Everyone has a different comfort zone. All shapes, sizes, depths, widths and boundaries are available. Some might argue you’re born with it (“oh your mother was the same way”) and some might say you’re responding to your environment (“after all it is a private school”). Whatever the reason – you’ve got one, and so do I.
Studying abroad can help you chip away at your comfort zone or blow the doors right off.
Often times, we have students who admit things about themselves in a rush of words; an almost-embarrassed, half-anxious tumble of emotions. They’ve never flown before, they’re not sure how to get a passport, they’re ready to go but they’re scared. Scared makes sense! Studying abroad is a BIG decision, whether it’s for one week or one semester.
One of the things I’ve heard students say is: “I don’t want to go by myself.”
Know something? I went by myself. “By myself” in my case meant that I was the only student from my institution. But when I left on January 1, I was flying to the UK for an orientation with 83 other Americans. We all chose to study with the same provider, in the same city. EIGHTY FOUR OF US. On our first big group outing in Granada, we took a picture in the Alhambra – smiling so hard in our Northface fleece jackets and Levi jeans (so posh in Spain).
I spent the next six months of my life with these people. I got to know some very well, and some just by name. It’s been seven years since my group first saw Spain. Today, they are all across the globe, doing amazing things and those six months are something we will always have in common.
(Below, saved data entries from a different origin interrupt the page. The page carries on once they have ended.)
(* ===== verification/Recovery.v ===== *)
(** * recovery/recovery.go and recovery/reaper.go

    The worker pool is behind an interface: [submit job occurrence] is the
    program that hands the execution of an occurrence to the pool. *)
From S2P Require Import Prelude GoTime GoContext Types Ids Job Metrics Storage Badger StorageSpec BadgerCorrect Effects Logged OccStore.
Local Open Scope Z_scope.

Section Recovery.
Context {S M : Type} `{UuidLib} `{Storage S} `{MetricsCollector M}.
Context (submit : Job → JobOccurrence → Prog S M unit).

Definition recovery_occurrence (job : Job) (scheduledTime : Time) (created updated : Instant)
  : JobOccurrence :=
  mkJobOccurrence (GenerateJobOccurrenceID (j_ID job) scheduledTime) (j_ID job) (j_Version job)
    (inst scheduledTime) JobStatusPending EmptyString None None (j_Config job) true created updated.

(** The conversion to the stored form leaves the configuration out. *)
Definition recovery_record (o : JobOccurrence) : StorageOccurrence :=
  mkStorageOccurrence (jo_ID o) (jo_JobID o) (jo_JobVersion o) (jo_ScheduledTime o) (jo_Status o)
    EmptyString None None BNil (jo_IsRecoveryRun o) (jo_CreatedAt o) (jo_UpdatedAt o).

Definition scheduleRecoveryRun (job : Job) (scheduledTime : Time) (strategy : string)
  : Prog S M (Result unit) :=
  created ← do Now;
  updated ← do Now;
  let occurrence := recovery_occurrence job scheduledTime created updated in
  r ← do (OnStore (CreateJobOccurrence (recovery_record occurrence)));
  match r with
  | Err _ => Ret (Ok tt)
  | Ok _ =>
      _ ← do (OnMetrics (IncRecoveryRuns (j_Name job) strategy));
      _ ← submit job occurrence;
      Ret (Ok tt)
  end.

Fixpoint executeAll (job : Job) (missedTimes : list Time) : Prog S M (Result unit) :=
  match missedTimes with
  | [] => Ret (Ok tt)
  | t :: ts =>
      r ← scheduleRecoveryRun job t "full_backfill";
      match r with Err e => Ret (Err e) | Ok _ => executeAll job ts end
  end.

Definition executeLast (job : Job) (missedTimes : list Time) : Prog S M (Result unit) :=
  match last missedTimes with
  | None => Ret (Ok tt)
  | Some t => scheduleRecoveryRun job t "latest_only"
  end.

Definition markAsMissed (job : Job) (missedTimes : list Time) : Prog S M (Result unit) := Ret (Ok tt).

(** [filteredTimes[len(filteredTimes)-n:]] when there are more than [n > 0]. *)
Definition keep_last (n : Z) (ts : list Time) : list Time :=
  if (0 <? n) && (n <? Z.of_nat (length ts)) then drop (length ts - Z.to_nat n) ts else ts.
Definition after_cutoff (cutoff : Instant) (ts : list Time) : list Time :=
  filter (λ t, cutoff < inst t) ts.

Definition boundedWindow (job : Job) (missedTimes : list Time) : Prog S M (Result unit) :=
  match jc_BoundedWindow (j_Config job) with
  | None => executeAll job missedTimes
  | Some window =>
      filteredTimes ←
        (if 0 <? MaxDuration window then
           now ← do Now;
           Ret (after_cutoff (now + wrap64 (- MaxDuration window)) missedTimes)
         else Ret missedTimes);
      executeAll job (keep_last (MaxOccurrences window) filteredTimes)
  end.

Definition ApplyStrategy (job : Job) (missedTimes : list Time) : Prog S M (Result unit) :=
  match missedTimes with
  | [] => Ret (Ok tt)
  | _ =>
      let s := jc_RecoveryStrategy (j_Config job) in
      if bool_decide (s = RecoveryStrategyExecuteAll) then executeAll job missedTimes
      else if bool_decide (s = RecoveryStrategyExecuteLast) then executeLast job missedTimes
      else if bool_decide (s = RecoveryStrategyMarkAsMissed) then markAsMissed job missedTimes
      else if bool_decide (s = RecoveryStrategyBoundedWindow) then boundedWindow job missedTimes
      else executeAll job missedTimes
  end.

(** *** The reaper *)

(** One stale occurrence: the copy read earlier, with three fields set, is
    written back; errors are ignored. *)
Definition mark_stale (occ : StorageOccurrence) : Prog S M unit :=
  now ← do Now;
  let occ := set_so_UpdatedAt now (set_so_EndTime (Some now) (set_so_Status JobStatusFailedStale occ)) in
  t ← do Now;
  _ ← do (OnStore (UpdateJobOccurrence t occ));
  Ret tt.

Fixpoint mark_all (occs : list StorageOccurrence) : Prog S M unit :=
  match occs with
  | [] => Ret tt
  | o :: os => _ ← mark_stale o; mark_all os
  end.

Definition reapStaleJobs : Prog S M unit :=
  now ← do Now;
  r ← do (OnStore (ListStaleOccurrences now (1 * Hour)));
  match r with
  | Err _ => Ret tt
  | Ok staleOccurrences => mark_all staleOccurrences
  end.
End Recovery.

(** The reaper's goroutine, and its control. *)
Module Reaper.
Record t := mk {
  interval : Duration;
  stopClosed : bool;
  spawned : nat;                 (* goroutines before their first statement *)
  goroutines : nat;              (* goroutines at their select *)
  scans : nat;
}.

Definition New (interval : Duration) : t :=
  mk (if interval =? 0 then 5 * Minute else interval) false 0 0 0.

Inductive action :=
| Start | Stop
| Begin          (* a goroutine makes its ticker *)
| CtxDone        (* a goroutine sees its context done *)
| StopSeen       (* a goroutine sees the stop channel closed *)
| Tick.          (* its ticker goes off: one scan *)

(** [time.NewTicker] panics on a non-positive interval, in the goroutine. *)
Definition step (r : t) (a : action) : StepResult t :=
  match a with
  | Start => Next (mk (interval r) (stopClosed r) (S (spawned r)) (goroutines r) (scans r))
  | Stop =>
      if stopClosed r then Panicked "close of closed channel"
      else Next (mk (interval r) true (spawned r) (goroutines r) (scans r))
  | Begin =>
      match spawned r with
      | O => Disabled
      | S n =>
          if interval r <=? 0 then Panicked "non-positive interval for NewTicker"
          else Next (mk (interval r) (stopClosed r) n (S (goroutines r)) (scans r))
      end
  | CtxDone =>
      match goroutines r with
      | O => Disabled
      | S n => Next (mk (interval r) (stopClosed r) (spawned r) n (scans r))
      end
  | StopSeen =>
      match goroutines r with
      | S n => if stopClosed r then Next (mk (interval r) true (spawned r) n (scans r)) else Disabled
      | O => Disabled
      end
  | Tick =>
      match goroutines r with
      | O => Disabled
      | S _ => Next (mk (interval r) (stopClosed r) (spawned r) (goroutines r) (S (scans r)))
      end
  end.
End Reaper.

(** ** Which missed times a strategy runs *)

(** The [n] newest of a list in order of time; all of it when [n] is no bound. *)
Definition newest (n : Z) (ts : list Time) : list Time :=
  if n <=? 0 then ts else reverse (take (Z.to_nat n) (reverse ts)).

(** With a window, the times of the last [MaxDuration], and of these the
    [MaxOccurrences] newest; a bound that is not positive is none. *)
Definition selected (c : JobConfig) (now : Instant) (ts : list Time) : list Time :=
  let s := jc_RecoveryStrategy c in
  if bool_decide (s = RecoveryStrategyExecuteLast) then newest 1 ts
  else if bool_decide (s = RecoveryStrategyMarkAsMissed) then []
  else if bool_decide (s = RecoveryStrategyBoundedWindow) then
    match jc_BoundedWindow c with
    | None => ts
    | Some w =>
        newest (MaxOccurrences w)
          (filter (λ t, MaxDuration w ≤ 0 ∨ now + wrap64 (- MaxDuration w) < inst t) ts)
    end
  else ts.
Lemma cancel_listed which os jid a w w' r :
  (∀ er, ¬ fault er) → NoDup os → (∀ o, o ∈ os ↔ pending a jid o) →
  in_rfc3339_range (w_time w) → in_rfc3339_range (w_time w') → repr a (contents (w_store w)) →
  run jitter coin (cancel_all which os) w = (w', r) →
  r = Done (Ok tt) ∧ ∃ a', repr a' (contents (w_store w')) ∧ canceled a jid (λ o, which o = true) a'.
Proof.
  intros Hf Hnd Hl Hw Hw' Hr E.
  destruct (listed_writable a (w_store w) os Hr Hnd ltac:(intros o [Ho _]%Hl; done)) as [Hnd' Hall].
  destruct (cancel_all_store which os a w w' r Hf Hnd' Hall Hw Hw' Hr E) as (-> & a' & Hr' & Hin & Hout).
  split; [done|]. exists a'. split; [done|]. split.
  - intros o Ho Hwo. apply Hin, list_elem_of_filter. split; [done|by apply Hl].
  - intros s Hs. apply Hout. rewrite list_elem_of_fmap.
    intros (o & -> & [Hwo Ho%Hl]%list_elem_of_filter). by eapply Hs.
Qed.

Lemma applyImmediateUpdate_store job now a w w' r :
  (∀ er, ¬ fault er) → slash_free (sj_ID job) = true →
  in_rfc3339_range (w_time w) → in_rfc3339_range (w_time w') → repr a (contents (w_store w)) →
  run jitter coin (applyImmediateUpdate job now) w = (w', r) →
  r = Done (Ok tt) ∧ ∃ a', repr a' (contents (w_store w')) ∧
    canceled a (sj_ID job) (λ o, now < so_ScheduledTime o) a'.
Proof.
  intros Hf Hj Hw Hw' Hr E. destruct (list_pending a (w_store w) (sj_ID job) Hf Hr Hj) as (os & El & Hnd & Hl).
  unfold applyImmediateUpdate in E. erewrite run_read in E by exact El. cbv beta iota in E.
  destruct (cancel_listed _ _ _ a _ _ _ Hf Hnd Hl Hw Hw' Hr E) as (-> & a' & Hr' & Hc).
  split; [done|]. exists a'. split; [done|]. eapply canceled_ext; [|exact Hc].
  intros o _. cbv beta. by rewrite Z.ltb_lt.
Qed.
The reality of it is – we were never alone. We were surrounded by a group of fellow Americans, in a Spanish university, in a European country. I lived with a host family, who I just saw this past year for the first time since 2004. We were supported by an on-site staff from the organization who did everything from respond to emergencies to accompany students to the doctor’s office. I took classes taught in Spanish with students from all over the world. I traveled with people I had just met, and got to know them along the way. Even on my worst days (because you’ll have those) – I never felt like I was by myself.
Some programs use it as a marketing tool, like on the campus tours when your guide giggles and says “you’ll meet your bridesmaids here.” You might. You may also discover that “being alone” really isn’t so lonely.
Check out some additional resources on solo travel:
- Janice Waugh of SoloTraveler
- Smarter Traveler’s feature on Tips for Women Traveling Solo
- Ellen Perlman’s BoldyGoSolo
You will find that traveling solo is a huge phenomenon, and growing rapidly. People are leaving their cubicles to live it up (like Jeanne from NomadicChick), teaching in foreign countries (like Patricka in Korea), and seeing the world as they see fit (like Amanda from DangerousBusiness). They may be traveling by themselves, but they rarely find themselves alone.